Using the records below, output the stretch that opens with the line containing "ltac:(discriminate)))." and closes with the line containing "<-> getHoleBoundaries (mkPosition", exactly and including both lines, with nothing more.

(Data extracted from a collection)
.....
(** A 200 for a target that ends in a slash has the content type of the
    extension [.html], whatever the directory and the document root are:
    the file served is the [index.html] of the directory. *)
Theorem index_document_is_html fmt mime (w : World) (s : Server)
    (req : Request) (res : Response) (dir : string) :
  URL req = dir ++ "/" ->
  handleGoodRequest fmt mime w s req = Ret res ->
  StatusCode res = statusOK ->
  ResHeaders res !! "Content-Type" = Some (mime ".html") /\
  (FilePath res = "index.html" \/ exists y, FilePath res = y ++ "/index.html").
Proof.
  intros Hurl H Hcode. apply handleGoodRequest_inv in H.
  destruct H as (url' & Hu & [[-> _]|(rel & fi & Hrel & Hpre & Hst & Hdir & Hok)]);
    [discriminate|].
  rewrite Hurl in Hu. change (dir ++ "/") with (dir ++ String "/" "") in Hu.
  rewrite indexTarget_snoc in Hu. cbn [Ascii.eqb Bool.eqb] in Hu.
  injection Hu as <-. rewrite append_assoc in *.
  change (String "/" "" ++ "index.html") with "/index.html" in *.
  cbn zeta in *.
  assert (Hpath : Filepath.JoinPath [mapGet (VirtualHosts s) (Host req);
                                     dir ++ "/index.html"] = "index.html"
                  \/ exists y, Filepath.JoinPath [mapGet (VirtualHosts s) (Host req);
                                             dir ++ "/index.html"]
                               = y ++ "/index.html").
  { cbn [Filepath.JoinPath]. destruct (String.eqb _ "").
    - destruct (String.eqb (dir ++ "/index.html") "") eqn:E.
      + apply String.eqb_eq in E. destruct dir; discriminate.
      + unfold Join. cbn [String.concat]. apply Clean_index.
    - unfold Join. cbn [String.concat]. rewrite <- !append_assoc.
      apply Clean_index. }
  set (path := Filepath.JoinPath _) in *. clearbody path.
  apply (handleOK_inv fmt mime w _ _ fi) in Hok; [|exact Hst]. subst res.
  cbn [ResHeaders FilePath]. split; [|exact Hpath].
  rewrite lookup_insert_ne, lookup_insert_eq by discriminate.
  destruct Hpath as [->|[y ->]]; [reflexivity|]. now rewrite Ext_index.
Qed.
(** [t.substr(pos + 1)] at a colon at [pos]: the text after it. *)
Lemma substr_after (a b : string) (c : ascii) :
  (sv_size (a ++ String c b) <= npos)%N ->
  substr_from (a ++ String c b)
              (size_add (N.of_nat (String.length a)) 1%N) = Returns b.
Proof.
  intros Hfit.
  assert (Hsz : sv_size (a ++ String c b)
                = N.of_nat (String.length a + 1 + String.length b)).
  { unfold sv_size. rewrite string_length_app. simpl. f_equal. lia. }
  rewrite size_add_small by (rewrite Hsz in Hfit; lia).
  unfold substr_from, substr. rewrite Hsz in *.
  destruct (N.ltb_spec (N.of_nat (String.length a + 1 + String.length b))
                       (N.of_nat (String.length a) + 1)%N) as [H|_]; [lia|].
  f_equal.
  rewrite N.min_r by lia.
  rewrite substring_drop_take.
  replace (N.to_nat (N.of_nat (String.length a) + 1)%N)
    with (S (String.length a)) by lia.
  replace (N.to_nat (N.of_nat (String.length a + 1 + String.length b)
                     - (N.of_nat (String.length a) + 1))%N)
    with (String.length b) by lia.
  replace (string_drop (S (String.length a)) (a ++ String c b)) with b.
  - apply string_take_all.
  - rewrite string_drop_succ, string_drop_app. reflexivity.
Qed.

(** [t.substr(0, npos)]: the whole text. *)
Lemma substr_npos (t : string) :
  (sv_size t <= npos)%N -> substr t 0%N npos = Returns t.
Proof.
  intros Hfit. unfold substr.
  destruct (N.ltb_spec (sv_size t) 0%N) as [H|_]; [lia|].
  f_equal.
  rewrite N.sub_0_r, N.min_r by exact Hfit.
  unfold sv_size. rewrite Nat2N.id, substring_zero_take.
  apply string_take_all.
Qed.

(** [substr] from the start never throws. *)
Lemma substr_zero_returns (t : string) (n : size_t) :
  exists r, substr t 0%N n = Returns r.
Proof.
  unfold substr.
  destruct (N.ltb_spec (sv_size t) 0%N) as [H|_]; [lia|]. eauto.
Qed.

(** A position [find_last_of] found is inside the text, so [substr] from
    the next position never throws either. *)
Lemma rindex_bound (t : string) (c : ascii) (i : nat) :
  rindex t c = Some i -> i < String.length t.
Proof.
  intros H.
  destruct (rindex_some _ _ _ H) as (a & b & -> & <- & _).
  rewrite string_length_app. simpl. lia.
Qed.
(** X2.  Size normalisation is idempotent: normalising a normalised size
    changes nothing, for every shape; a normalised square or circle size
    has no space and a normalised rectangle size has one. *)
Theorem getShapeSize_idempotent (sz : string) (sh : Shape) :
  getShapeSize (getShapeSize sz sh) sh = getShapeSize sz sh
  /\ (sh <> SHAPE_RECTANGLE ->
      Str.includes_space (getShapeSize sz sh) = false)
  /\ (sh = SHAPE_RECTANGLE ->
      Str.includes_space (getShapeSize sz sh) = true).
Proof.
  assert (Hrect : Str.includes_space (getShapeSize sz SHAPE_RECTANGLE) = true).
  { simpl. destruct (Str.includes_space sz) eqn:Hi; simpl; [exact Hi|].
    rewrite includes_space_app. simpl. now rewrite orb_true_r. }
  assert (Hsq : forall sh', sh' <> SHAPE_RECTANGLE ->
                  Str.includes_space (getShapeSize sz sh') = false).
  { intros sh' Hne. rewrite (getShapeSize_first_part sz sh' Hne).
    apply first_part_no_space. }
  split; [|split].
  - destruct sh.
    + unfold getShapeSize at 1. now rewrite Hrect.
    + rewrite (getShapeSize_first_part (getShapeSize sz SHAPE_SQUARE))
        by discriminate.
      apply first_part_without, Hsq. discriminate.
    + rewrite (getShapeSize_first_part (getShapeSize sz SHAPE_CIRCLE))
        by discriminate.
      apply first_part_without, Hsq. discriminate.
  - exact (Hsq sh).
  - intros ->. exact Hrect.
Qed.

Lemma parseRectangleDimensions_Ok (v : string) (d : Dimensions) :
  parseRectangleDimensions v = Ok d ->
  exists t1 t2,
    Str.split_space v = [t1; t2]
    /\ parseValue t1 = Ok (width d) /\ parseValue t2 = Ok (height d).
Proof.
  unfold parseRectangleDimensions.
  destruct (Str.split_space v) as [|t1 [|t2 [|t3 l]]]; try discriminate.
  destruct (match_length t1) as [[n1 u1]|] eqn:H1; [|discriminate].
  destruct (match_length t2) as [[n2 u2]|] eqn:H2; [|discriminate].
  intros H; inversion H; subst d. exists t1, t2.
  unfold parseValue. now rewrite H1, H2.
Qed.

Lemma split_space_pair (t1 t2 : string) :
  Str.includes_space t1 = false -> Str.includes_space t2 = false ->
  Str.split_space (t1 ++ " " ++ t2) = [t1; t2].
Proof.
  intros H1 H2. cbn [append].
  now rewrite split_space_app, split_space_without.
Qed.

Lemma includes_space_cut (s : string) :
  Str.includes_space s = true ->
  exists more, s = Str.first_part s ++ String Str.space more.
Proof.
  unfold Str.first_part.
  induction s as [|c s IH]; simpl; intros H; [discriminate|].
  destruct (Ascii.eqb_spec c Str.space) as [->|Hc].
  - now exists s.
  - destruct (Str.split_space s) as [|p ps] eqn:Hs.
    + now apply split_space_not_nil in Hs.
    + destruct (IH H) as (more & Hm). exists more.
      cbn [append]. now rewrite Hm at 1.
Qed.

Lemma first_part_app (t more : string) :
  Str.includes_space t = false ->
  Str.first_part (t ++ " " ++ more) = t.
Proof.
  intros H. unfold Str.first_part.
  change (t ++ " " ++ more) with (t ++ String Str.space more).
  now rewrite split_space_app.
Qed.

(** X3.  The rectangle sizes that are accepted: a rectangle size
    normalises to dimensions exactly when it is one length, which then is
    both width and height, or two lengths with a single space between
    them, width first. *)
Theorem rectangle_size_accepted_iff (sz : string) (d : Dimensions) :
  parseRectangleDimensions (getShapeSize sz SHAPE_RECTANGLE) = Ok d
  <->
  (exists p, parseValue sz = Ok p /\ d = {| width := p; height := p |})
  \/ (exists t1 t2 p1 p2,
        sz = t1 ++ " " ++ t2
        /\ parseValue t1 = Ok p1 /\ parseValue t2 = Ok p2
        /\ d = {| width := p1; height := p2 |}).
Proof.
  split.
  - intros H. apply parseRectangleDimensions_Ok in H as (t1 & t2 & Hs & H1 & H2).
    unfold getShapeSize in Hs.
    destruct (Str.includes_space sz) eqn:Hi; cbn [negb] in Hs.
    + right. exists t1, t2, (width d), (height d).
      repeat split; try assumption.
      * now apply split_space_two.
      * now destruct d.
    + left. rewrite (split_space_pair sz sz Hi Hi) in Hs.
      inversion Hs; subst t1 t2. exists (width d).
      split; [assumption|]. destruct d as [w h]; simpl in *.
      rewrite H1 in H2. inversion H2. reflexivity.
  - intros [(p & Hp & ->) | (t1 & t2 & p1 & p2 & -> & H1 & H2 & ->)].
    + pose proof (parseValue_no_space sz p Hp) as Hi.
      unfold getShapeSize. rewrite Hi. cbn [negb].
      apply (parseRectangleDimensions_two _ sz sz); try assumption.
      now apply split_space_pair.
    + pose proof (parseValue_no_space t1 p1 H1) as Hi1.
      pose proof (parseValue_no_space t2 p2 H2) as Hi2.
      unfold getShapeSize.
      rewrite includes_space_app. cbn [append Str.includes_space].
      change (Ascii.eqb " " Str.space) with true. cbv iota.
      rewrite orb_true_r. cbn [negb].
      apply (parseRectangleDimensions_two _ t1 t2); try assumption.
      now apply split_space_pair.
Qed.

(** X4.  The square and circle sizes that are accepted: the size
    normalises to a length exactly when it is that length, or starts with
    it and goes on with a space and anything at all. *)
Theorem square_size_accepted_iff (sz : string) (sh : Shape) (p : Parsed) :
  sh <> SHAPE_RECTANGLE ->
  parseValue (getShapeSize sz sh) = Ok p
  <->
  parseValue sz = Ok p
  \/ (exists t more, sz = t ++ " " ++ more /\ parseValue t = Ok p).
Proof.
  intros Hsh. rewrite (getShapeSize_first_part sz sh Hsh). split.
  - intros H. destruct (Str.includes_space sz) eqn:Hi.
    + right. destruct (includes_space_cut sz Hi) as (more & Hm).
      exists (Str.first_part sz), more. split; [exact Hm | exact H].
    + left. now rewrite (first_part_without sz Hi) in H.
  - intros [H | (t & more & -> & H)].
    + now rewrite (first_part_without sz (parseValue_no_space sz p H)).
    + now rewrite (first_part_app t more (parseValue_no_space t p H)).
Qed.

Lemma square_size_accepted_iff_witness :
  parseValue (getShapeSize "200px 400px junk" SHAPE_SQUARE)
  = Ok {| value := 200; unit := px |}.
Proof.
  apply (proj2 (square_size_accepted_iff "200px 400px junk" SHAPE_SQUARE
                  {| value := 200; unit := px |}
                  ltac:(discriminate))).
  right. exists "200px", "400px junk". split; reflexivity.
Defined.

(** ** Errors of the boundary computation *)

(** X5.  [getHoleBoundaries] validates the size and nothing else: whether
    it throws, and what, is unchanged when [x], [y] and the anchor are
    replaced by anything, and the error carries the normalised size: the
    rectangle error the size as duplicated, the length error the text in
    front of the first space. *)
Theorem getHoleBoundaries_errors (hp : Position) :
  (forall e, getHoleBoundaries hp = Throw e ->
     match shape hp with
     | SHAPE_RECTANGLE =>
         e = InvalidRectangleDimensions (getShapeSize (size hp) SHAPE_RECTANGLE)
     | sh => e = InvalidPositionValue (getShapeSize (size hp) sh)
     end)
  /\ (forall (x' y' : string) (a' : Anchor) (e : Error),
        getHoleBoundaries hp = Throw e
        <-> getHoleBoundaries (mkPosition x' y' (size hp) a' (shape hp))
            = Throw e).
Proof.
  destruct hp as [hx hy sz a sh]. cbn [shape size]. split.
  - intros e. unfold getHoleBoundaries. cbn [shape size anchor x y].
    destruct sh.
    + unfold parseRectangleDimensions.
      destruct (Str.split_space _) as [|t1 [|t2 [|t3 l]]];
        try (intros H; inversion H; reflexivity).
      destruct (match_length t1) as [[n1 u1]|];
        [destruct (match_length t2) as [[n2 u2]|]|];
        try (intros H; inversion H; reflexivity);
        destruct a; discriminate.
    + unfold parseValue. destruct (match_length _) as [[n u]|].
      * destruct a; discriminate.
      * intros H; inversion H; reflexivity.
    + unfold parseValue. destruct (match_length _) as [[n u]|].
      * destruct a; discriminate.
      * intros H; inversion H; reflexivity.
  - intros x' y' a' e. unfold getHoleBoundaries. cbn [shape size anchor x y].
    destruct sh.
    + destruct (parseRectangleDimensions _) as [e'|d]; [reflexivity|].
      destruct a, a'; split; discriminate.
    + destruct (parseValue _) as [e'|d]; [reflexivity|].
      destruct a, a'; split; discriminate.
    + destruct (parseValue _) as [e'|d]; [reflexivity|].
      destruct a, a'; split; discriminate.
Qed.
.....
* **Task response**:
                  ltac:(discriminate))).
  right. exists "200px", "400px junk". split; reflexivity.
Defined.

(** ** Errors of the boundary computation *)

(** X5.  [getHoleBoundaries] validates the size and nothing else: whether
    it throws, and what, is unchanged when [x], [y] and the anchor are
    replaced by anything, and the error carries the normalised size: the
    rectangle error the size as duplicated, the length error the text in
    front of the first space. *)
Theorem getHoleBoundaries_errors (hp : Position) :
  (forall e, getHoleBoundaries hp = Throw e ->
     match shape hp with
     | SHAPE_RECTANGLE =>
         e = InvalidRectangleDimensions (getShapeSize (size hp) SHAPE_RECTANGLE)
     | sh => e = InvalidPositionValue (getShapeSize (size hp) sh)
     end)
  /\ (forall (x' y' : string) (a' : Anchor) (e : Error),
        getHoleBoundaries hp = Throw e
        <-> getHoleBoundaries (mkPosition x' y' (size hp) a' (shape hp))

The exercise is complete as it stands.